Spider silk uses continue to grow
USU researchers may not have a sixth-sense like Spider-Man, but they still spin webs that can save lives.
With a team of five graduate and 12 undergraduate students, Randy Lewis, a professor working with Utah Science Technology and Research, is pioneering methods of producing artificial spider silk.
“The reason people are interested in spider silk is that it’s stronger than Kevlar and stretchier than nylon,” Lewis said. “No man-made material has both of those attributes.”
Because of its strength and flexibility, Lewis said he and his team have discovered the silk can be used for a wide variety of things.
“Because of spider silk’s thinness, it can be used for medical applications such as stitches, artificial ligaments and artificial tendons,” Lewis said.
The silk can also be used to improve military supplies. It can be made into helmets that protect soldiers from very fine bomb fragments that get under the skin and cause infection. The silk could also be used in parachutes, ropes and body armor, Lewis said.
The silk has civilian applications as well. It can be used for airbags, bicycle tires and to help reduce blunt force trauma in helmets, as well as fabrics for everyday clothing, Lewis said.
“There’s really a huge variety of things,” he said. “I certainly can’t tell you which one will be the first to get to market.”
When the project first got funding in 1988, researchers soon discovered that it was virtually impossible to farm spiders because they are very territorial and cannibalistic, and they need their space. Even if it were possible to farm spiders, researchers couldn’t collect the webs, Lewis said.
Instead, the researchers discovered a way to clone a silk protein.
“Once we had the genes, we knew the code for how to make the basic material,” Lewis said. “That was a complete discovery because at that time no one had ever cloned a spider gene.”
Soon the researchers had cloned genes from the spider silk protein. From there, it was just a question of how to put the information into an organism that could make a large quantity of the protein, he said. The team immediately thought of bacteria.
The bacteria did produce silk, just not very much, Lewis said. The researchers turned to silkworms.
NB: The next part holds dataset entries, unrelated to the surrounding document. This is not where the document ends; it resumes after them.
(* ===== verification/TalosClient.v ===== *)
(** * [pkg/talosclient]: what the program asks Talos, and address discovery

    The calls to the Talos API are the parameter [Talos]; as for the API server
    of Kubernetes, an answer may depend on everything done before.  The two
    discovery functions are pure and translated whole. *)

From S2P Require Import Prelude GoNet GoStrings NetIP NetIPRoundTrip Kube.
From Stdlib Require Import Sorted.

Local Open Scope go_scope.

(** ** Data *)

(** [network.AddressStatusSpec], the fields the program reads. *)
Record AddressStatusSpec := mkAddressStatus {
  LinkName : string;
  Address : Prefix;
  Flags : Z }.

#[export] Instance AddressStatusSpec_eq_dec : EqDecision AddressStatusSpec.
Proof. solve_decision. Defined.

Record Talos := mkTalos {
  (* constants of the Talos machinery *)
  KubeSpanLinkName : string;
  SideroLinkName : string;
  AddressPermanent : Z;
  (* the client: creation, and the addresses of a node *)
  talos_New : list action → option error;
  talos_GetNodeIfaces : list action → string → error + list AddressStatusSpec }.

Section client.
Context (T : Talos) {S : Type} `{!Traced S}.

(** [talosclient.New(ctx)]. *)
Definition talosclient_New : GoM S unit :=
  s <- gget ;;
  emit ActTalosNew ;;;
  match talos_New T (trace s) with Some e => gfail e | None => gret tt end.

(** [talos.GetNodeIfaces(ctx, ip)]. *)
Definition GetNodeIfaces (ip : string) : GoM S (list AddressStatusSpec) :=
  s <- gget ;;
  emit (ActGetNodeIfaces ip) ;;;
  match talos_GetNodeIfaces T (trace s) ip with
  | inl e => gfail e
  | inr ifaces => gret ifaces
  end.
End client.

(** ** Discovery *)

(** [slices.SortFunc] with a comparison that tells different elements apart: the
    sorted arrangement is unique, so insertion computes it. *)
Fixpoint insert_sorted (cmp : Prefix → Prefix → Z) (x : Prefix) (l : list Prefix) : list Prefix :=
  match l with
  | [] => [x]
  | y :: l' => if cmp x y <=? 0 then x :: l else y :: insert_sorted cmp x l'
  end.
Definition SortFunc (cmp : Prefix → Prefix → Z) (l : list Prefix) : list Prefix :=
  foldr (insert_sorted cmp) [] l.
(* ===== verification/NodePatch.v ===== *)
(** * [pkg/utils/node] and [pkg/utils/controller/node]: patches and handlers

    The bytes of the merge patches that set a node's pod networks, the functions of
    [node.go] that send patches, and the handlers and helpers of
    [controller_utils.go].

    [json.Marshal] is modelled on strings of ASCII bytes; a byte outside ASCII is
    left alone.  The API server is a parameter. *)

From S2P Require Import Prelude GoNet GoStrings NetIPRoundTrip Kube.
From Stdlib Require Import Ascii.

Local Open Scope go_scope.

(** ** JSON *)

Definition byte (n : N) : string := String (ascii_of_N n) EmptyString.
Definition quote : string := byte 34.

Definition hex_digit (n : N) : ascii := ascii_of_N (if (n <? 10)%N then n + 48 else n + 87)%N.

(** A character of a string as [json.Marshal] writes it. *)
Definition json_char (a : ascii) : string :=
  let n := N_of_ascii a in
  if decide (n = 34%N) then byte 92 +:+ byte 34
  else if decide (n = 92%N) then byte 92 +:+ byte 92
  else if decide (n = 8%N) then byte 92 +:+ "b"
  else if decide (n = 12%N) then byte 92 +:+ "f"
  else if decide (n = 10%N) then byte 92 +:+ "n"
  else if decide (n = 13%N) then byte 92 +:+ "r"
  else if decide (n = 9%N) then byte 92 +:+ "t"
  else if (n <? 32)%N || bool_decide (n ∈ [60; 62; 38]%N) then
    byte 92 +:+ "u00" +:+ String (hex_digit (n / 16)) (String (hex_digit (n mod 16)) EmptyString)
  else String a EmptyString.

Fixpoint json_chars (s : string) : string :=
  match s with
  | EmptyString => EmptyString
  | String a s' => json_char a +:+ json_chars s'
  end.
Definition json_string (s : string) : string := quote +:+ json_chars s +:+ quote.

Fixpoint json_strings (l : list string) : string :=
  match l with
  | [] => EmptyString
  | [s] => json_string s
  | s :: l' => json_string s +:+ "," +:+ json_strings l'
  end.

(** [nodeForCIDRMergePatch]: [podCIDRs] is left out when empty. *)
Record nodeSpecForMergePatch := mkSpecPatch { patch_PodCIDR : string; patch_PodCIDRs : list string }.

Definition marshal_spec (p : nodeSpecForMergePatch) : string :=
  "{" +:+ json_string "spec" +:+ ":{" +:+ json_string "podCIDR" +:+ ":" +:+ json_string (patch_PodCIDR p) +:+
  (match patch_PodCIDRs p with
   | [] => EmptyString
   | l => "," +:+ json_string "podCIDRs" +:+ ":[" +:+ json_strings l +:+ "]"
   end) +:+ "}}".

(** ** Patches *)

Inductive patch_call := PatchNode (node patch : string) | PatchStatus (node patch : string).

Record Patcher := mkPatcher {
  patch_answer : list patch_call → patch_call → option error;
  (* the JSON of a condition, and the time it is sent *)
  condition_json : Type;
  marshal_condition : condition_json → string → error + string }.

Section patches.
Context (A : Patcher).

Definition send (c : patch_call) : GoM (list patch_call) (option error) :=
  past <- gget ;;
  gmodify (cons c) ;;;
  gret (patch_answer A past c).

Definition PatchNodeCIDR (node cidr : string) : GoM (list patch_call) unit :=
  err <- send (PatchNode node (marshal_spec (mkSpecPatch cidr []))) ;;
  match err with
  | Some e => gfail (ErrW "failed to patch node CIDR: " e)
  | None => gret tt
  end.

Definition PatchNodeCIDRs_bytes (node : string) (cidrs : list string) : GoM (list patch_call) unit :=
  match cidrs with
  | [] => gpanic
  | podCIDR :: _ =>
      err <- send (PatchNode node (marshal_spec (mkSpecPatch podCIDR cidrs))) ;;
      match err with
      | Some e => gfail (ErrV "failed to patch node CIDR: " e)
      | None => gret tt
      end
  end.

(** A condition that cannot be marshalled is dropped without an error. *)
Definition SetNodeCondition (node : string) (condition : condition_json A) (now : string)
    : GoM (list patch_call) unit :=
  match marshal_condition A condition now with
  | inl _ => gret tt
  | inr json =>
      err <- send (PatchStatus node ("{" +:+ json_string "status" +:+ ":{" +:+ json_string "conditions" +:+
                                     ":[" +:+ json +:+ "]}}")) ;;
      match err with Some e => gfail e | None => gret tt end
  end.
End patches.

(** ** Handlers *)

(** What an informer hands to a handler. *)
Inductive informed :=
  | InNode (n : Node)
  | InTombstone (key : string) (obj : option Node) (* [None]: not a node *)
  | InOther (dump : string).

Section handlers.
Context {S : Type} `{!Traced S}.

Definition handle (what : string) (o : GoM S unit) : GoM S unit :=
  gcatch o (λ err, HandleError (ErrW what err)).

(** [originalObj.( *v1.Node)] panics on anything else. *)
Definition CreateAddNodeHandler (f : Node → GoM S unit) (originalObj : informed) : GoM S unit :=
  match originalObj with
  | InNode node => handle "Error while processing Node Add: " (f node)
  | _ => gpanic
  end.

Definition CreateUpdateNodeHandler (f : Node → Node → GoM S unit) (origOldObj origNewObj : informed) : GoM S unit :=
  match origNewObj, origOldObj with
  | InNode node, InNode prevNode => handle "Error while processing Node Add/Delete: " (f prevNode node)
  | _, _ => gpanic
  end.

Definition CreateDeleteNodeHandler (f : Node → GoM S unit) (originalObj : informed) : GoM S unit :=
  let originalNode := match originalObj with
                      | InNode n => Some n
                      | InTombstone _ obj => obj
                      | InOther _ => None
                      end in
  match originalNode with
  | None => gret tt
  | Some node => handle "Error while processing Node Add/Delete: " (f node)
  end.
End handlers.

(** [GetNodeCondition]: the first condition of the type and its index. *)
Definition GetNodeCondition {cond : Type} (cond_type : cond → string) (status : option (list cond))
    (conditionType : string) : Z * option cond :=
  match status with
  | None => (-1, None)
  | Some conditions =>
      match list_find (λ c, cond_type c = conditionType) conditions with
      | Some (i, c) => (Z.of_nat i, Some c)
      | None => (-1, None)
      end
  end.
“We’ve thought of putting (the silk protein) in silkworms for a very long period of time,” Lewis said. “What happens with silkworms is they combine it with their silk to make their cocoons. We call that a composite cocoon.”
Lewis said he and his team were introduced to an unexpected but effective animal to produce the silk: goats.
“A company came to us and their expertise was putting genes into goats and making sure the genes that make that protein showed up in the milk and only the milk,” Lewis said.
Cameron Copeland, a Ph.D. student studying biological engineering and a researcher on the project, said the project is a positive thing for society and the university.
“(Spider silk) is a game changer,” he said. “It’s biologically derived so we don’t have to worry so much about natural resources.”
Copeland said the silk is revolutionary.
“It’s stronger than anything we know of naturally and it’s so extendable,” Copeland said.
David Clark, the director of business development in USU’s Commercial Enterprises department, helps the team find corporate partners to move the research forward. Clark said the project is a positive mark on the university.
Since the project started the team has discovered new developments, such as how to produce more silk proteins and how to spin spider silk fibers into thread.
“When you create fibers with those proteins, they’re very very thin. There have been some really terrific innovations in order to get those really thin fibers into thread,” Clark said.
Clark said he believes spider silk developments will be on the market within the decade.
“I think it’s going to take a little time,” Clark said. “It won’t be in the next year or two. There’s still a lot of work to do, but it’s coming.”